Task directions. Extract all lines that hold "match" from the records below.
Dataset: Begin
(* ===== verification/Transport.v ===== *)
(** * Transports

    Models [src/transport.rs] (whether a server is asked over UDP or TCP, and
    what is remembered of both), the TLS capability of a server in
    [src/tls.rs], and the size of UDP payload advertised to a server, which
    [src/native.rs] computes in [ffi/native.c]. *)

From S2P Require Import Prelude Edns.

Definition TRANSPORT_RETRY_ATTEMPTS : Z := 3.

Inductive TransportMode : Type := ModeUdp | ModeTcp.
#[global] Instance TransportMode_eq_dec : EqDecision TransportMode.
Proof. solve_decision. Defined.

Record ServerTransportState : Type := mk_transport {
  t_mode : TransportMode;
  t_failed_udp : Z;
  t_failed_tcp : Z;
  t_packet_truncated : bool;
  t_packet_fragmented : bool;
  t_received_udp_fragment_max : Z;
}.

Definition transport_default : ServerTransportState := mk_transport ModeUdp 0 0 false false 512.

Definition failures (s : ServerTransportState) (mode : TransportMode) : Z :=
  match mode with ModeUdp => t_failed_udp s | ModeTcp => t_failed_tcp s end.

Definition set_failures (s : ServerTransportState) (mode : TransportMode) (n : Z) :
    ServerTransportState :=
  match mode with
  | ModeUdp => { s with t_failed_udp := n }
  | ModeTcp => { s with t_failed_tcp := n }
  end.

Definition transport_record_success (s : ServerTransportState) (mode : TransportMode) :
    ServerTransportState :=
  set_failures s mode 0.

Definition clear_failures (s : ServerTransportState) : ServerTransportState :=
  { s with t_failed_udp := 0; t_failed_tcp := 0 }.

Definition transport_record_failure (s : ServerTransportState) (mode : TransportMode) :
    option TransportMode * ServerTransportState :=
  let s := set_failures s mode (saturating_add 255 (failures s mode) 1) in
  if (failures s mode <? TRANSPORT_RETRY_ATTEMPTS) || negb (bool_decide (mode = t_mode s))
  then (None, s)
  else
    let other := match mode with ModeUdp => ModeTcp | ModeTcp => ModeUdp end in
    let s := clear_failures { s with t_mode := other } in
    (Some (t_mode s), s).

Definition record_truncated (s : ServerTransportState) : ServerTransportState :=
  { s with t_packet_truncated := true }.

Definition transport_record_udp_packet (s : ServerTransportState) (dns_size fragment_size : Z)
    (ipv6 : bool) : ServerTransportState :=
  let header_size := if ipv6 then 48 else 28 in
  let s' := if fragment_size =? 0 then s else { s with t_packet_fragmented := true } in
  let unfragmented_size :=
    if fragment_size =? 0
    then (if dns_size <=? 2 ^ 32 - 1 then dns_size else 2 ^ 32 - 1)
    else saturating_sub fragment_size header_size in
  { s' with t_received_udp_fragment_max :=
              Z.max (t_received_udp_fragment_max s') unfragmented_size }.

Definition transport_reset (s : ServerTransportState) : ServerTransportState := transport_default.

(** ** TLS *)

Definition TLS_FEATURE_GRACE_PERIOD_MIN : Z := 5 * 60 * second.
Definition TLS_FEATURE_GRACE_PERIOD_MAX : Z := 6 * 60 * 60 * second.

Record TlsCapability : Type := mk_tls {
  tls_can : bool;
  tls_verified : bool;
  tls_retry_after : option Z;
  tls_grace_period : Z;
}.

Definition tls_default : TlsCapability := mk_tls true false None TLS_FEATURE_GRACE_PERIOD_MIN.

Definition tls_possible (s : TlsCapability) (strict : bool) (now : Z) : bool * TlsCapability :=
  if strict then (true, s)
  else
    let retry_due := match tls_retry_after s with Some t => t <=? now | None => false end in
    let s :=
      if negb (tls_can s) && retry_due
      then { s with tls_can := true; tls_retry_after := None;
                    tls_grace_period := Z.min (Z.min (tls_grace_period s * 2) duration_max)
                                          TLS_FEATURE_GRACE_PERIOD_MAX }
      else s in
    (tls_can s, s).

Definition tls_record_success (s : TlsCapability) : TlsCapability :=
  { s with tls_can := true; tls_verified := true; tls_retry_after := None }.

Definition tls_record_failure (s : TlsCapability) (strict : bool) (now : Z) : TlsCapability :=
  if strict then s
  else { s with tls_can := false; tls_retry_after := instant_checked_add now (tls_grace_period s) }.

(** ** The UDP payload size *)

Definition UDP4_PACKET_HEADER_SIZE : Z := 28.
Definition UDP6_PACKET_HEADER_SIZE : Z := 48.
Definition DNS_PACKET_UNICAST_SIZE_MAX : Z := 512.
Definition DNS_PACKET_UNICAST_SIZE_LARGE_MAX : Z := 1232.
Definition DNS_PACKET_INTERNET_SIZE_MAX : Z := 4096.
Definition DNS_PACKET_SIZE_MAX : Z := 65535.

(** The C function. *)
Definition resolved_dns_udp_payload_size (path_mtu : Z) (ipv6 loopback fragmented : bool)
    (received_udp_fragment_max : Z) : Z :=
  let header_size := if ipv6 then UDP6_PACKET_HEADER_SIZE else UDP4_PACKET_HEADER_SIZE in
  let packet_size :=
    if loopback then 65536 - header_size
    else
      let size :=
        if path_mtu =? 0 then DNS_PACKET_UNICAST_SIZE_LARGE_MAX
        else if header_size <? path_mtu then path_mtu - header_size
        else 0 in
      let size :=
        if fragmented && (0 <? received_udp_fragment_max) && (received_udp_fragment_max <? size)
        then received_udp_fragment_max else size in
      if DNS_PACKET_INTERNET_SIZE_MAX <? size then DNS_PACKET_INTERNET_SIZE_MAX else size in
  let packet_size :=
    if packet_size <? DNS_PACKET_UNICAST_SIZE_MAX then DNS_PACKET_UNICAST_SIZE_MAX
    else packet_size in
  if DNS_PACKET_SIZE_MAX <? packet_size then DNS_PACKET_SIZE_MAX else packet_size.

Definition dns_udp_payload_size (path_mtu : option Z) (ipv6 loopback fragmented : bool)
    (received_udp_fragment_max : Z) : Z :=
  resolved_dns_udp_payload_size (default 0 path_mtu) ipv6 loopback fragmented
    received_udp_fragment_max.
Dataset: End
Finished task.
  match mode with ModeUdp => t_failed_udp s | ModeTcp => t_failed_tcp s end.
  match mode with
    let other := match mode with ModeUdp => ModeTcp | ModeTcp => ModeUdp end in
    let retry_due := match tls_retry_after s with Some t => t <=? now | None => false end in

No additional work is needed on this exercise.